News

24 May 2017

Manchester bombing too close to home

While the hideous attack on the concert in Manchester was apparently from the outside of the venue, it’s time to review what we do.

What checks are done on equipment that comes into a venue?

Everyone in technical production should, and some do, adopt a heightened vigilance. The natural sense of security that we inherently enjoy in Australia and New Zealand won’t protect us. We’re sleep walking towards a catastrophe.

Think about where and what could be used against an audience?

Think about all the places equipment comes from, and all the disparate parts of a show. Until someone slips up and lets something into a show that explodes, we are mercifully free of primary screening. Can you imagine how it would slow us down if we had to submit to searches during loadin?

This problem already keeps some venue ops managers awake at night, and bothers a lot of production folk too.

If it was my show, I’d have a firm idea whose equipment SHOULD be coming in, and look really hard for stuff I can’t reconcile. That’s anything that arrives on random trucks or with random people.

I’d also want to talk to my crewing agency about how they hire and vet their crew, since those crew usually walk unimpeded into the venue with backpacks and sometimes bulky hi-vis.

The venue will or should look at their catering and cleaning staff and equipment.

If I was running a school musical event I’d be really careful about what is carried in by any adult – and check all notional ‘parents’ or ‘teachers’ carrying any musical instrument case or bag. It’s a long stretch to imagine a child could bring anything malevolent and probably well beyond reasonable to search them all.
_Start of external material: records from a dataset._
(** * decaffeinate command line front-end (src/cli.js)

    A shallow embedding of the command line driver of decaffeinate:
    argument parsing, the path traversal of [runWithPaths], the stream
    mode of [runWithStdio] and the conversion wrapper [runWithCode],
    together with the functions of Node's [path] module that the driver
    imports ([join], [dirname], [basename], [extname]).

    JavaScript strings are modelled as [string]; every character the
    code inspects ('/', '.', ',', '-') is ASCII, so the byte view and
    the UTF-16 view of a string agree on everything the code tests. *)

From Stdlib Require Import ZArith List Bool Ascii String Lia.
Import ListNotations.

Local Open Scope string_scope.
Local Open Scope Z_scope.

(** ** JavaScript string primitives *)

Module Js.

Definition length (s : string) : Z := Z.of_nat (String.length s).

(** [s.slice(b, e)]: negative indices count from the end, everything is
    clamped to the string. *)
Definition slice (s : string) (b e : Z) : string :=
  let len := length s in
  let from := if b <? 0 then Z.max (len + b) 0 else Z.min b len in
  let to := if e <? 0 then Z.max (len + e) 0 else Z.min e len in
  substring (Z.to_nat from) (Z.to_nat (to - from)) s.

(** [s.startsWith(p)] *)
Definition startsWith (s p : string) : bool := String.prefix p s.

(** [s.endsWith(suffix)] *)
Definition endsWith (s suffix : string) : bool :=
  let n := String.length s in
  let k := String.length suffix in
  (k <=? n)%nat && String.eqb (substring (n - k) k s) suffix.

(** [s.split(',')]: the pieces between the commas, never an empty list. *)
Fixpoint splitComma (s : string) : list string :=
  match s with
  | EmptyString => [EmptyString]
  | String c rest =>
      if Ascii.eqb c "," then EmptyString :: splitComma rest
      else match splitComma rest with
           | [] => [String c EmptyString]
           | piece :: pieces => String c piece :: pieces
           end
  end.

End Js.

(** ** Node's [path] module, POSIX flavour

    The driver imports [join], [dirname], [basename] and [extname] from
    Node's [path].  They are transcribed here from the character loops
    of Node's lib/path.js (the implementation shipped with Node 6 to 8,
    the releases this version of the driver runs on): every loop
    variable of the JavaScript keeps its name, an index is a [Z], and a
    backwards loop [for (i = path.length - 1; i >= 0; --i)] walks the
    reversed character list with [i] counted down. *)

Module NodePath.

Definition isSlash (c : ascii) : bool := Ascii.eqb c "/".
Definition isDot (c : ascii) : bool := Ascii.eqb c ".".

Definition chars (s : string) : list ascii := list_ascii_of_string s.

(** *** normalizeStringPosix *)

Record NormVars := mkNorm { res : string; lastSlash : Z; dots : Z }.

(** [res.charCodeAt(k) === 46] *)
Definition dotAt (s : string) (k : Z) : bool :=
  if k <? 0 then false
  else match String.get (Z.to_nat k) s with
       | Some c => isDot c
       | None => false
       end.

(** The inner loop [for (j = start; j >= 0; --j) if (res[j] is '/') break]:
    the index of the last '/' of [res], or -1. *)
Fixpoint lastSlashIndex (rres : list ascii) (j : Z) : Z :=
  match rres with
  | [] => -1
  | c :: rest => if isSlash c then j else lastSlashIndex rest (j - 1)
  end.

(** Body of the loop of [normalizeStringPosix] when [code] is '/'. *)
Definition normSlash (path : string) (allowAboveRoot : bool) (i : Z)
    (v : NormVars) : NormVars :=
  let r := res v in
  if (lastSlash v =? i - 1) || (dots v =? 1) then
    mkNorm r i 0
  else if dots v =? 2 then
    let above :=
      mkNorm (if allowAboveRoot
              then (if 0 <? Js.length r then r ++ "/.." else "..")
              else r) i 0 in
    if (Js.length r <? 2)
       || negb (dotAt r (Js.length r - 1))
       || negb (dotAt r (Js.length r - 2)) then
      if 2 <? Js.length r then
        let start := Js.length r - 1 in
        let j := lastSlashIndex (rev (chars r)) start in
        if negb (j =? start) then
          mkNorm (if j =? -1 then "" else Js.slice r 0 j) i 0
        else above
      else if (Js.length r =? 2) || (Js.length r =? 1) then
        mkNorm "" i 0
      else above
    else above
  else
    let segment := Js.slice path (lastSlash v + 1) i in
    mkNorm (if 0 <? Js.length r then r ++ "/" ++ segment else segment) i 0.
At venue level, I’d sweep all load ins. Armed with a list of contractors, suppliers, and incoming vehicle details, I’d have a couple of well trained and detail oriented security people looking, checking, and asking questions. Not over the top, but with methodology.

While it would add a layer of cost and inconvenience, this kind of regime could now be considered reasonable risk management. Otherwise some alternative regime is required, because to do nothing based on what we now know, is to be negligence. And negligence when people get killed is punishable, sometimes as manslaughter.

What do we now know? We know that bad people target crowds, and we know that they have done that in Paris, and in Manchester. Certainly neither of these atrocities involved stage equipment, but also certain is that by the very nature of entertainment technical production, we have a lot of apparatus that could contain explosives.

Pipe bombs? We have trussing and crowd barrier systems. How do we REALLY KNOW, without weighing them, whether each and every element is clean? Boxes with sealed compartments? We have dozens if not over a hundred speaker boxes and foldback wedges on a large show.

I’d want to know where the keys were to all the forklifts at my venue, all the time.

If we do have an attack using stage technology, the result will be a big re-think on security and the probable exact weighing of everything that comes in, to find abnormalities. Building that weighbridge will not be cheap, neither will staffing it.

But this all pales into nothing if the kids and people who pay good money to come to our shows stop coming because they are frightened. That’s when the dark forces behind these attacks can register a win. I think that’s what they want; although knowing what is in any psychopath’s mind is beyond any normal person.

So lets elevate our scrutiny, turn on our inquisitive natures, and become more aware of what we see and do. Don’t think it’s irrelevant, dumb or difficult to raise a question, or lodge a suspicion. And those of us in power, don’t dismiss or belittle those concerns.

We’re all in this together. Let’s win this battle.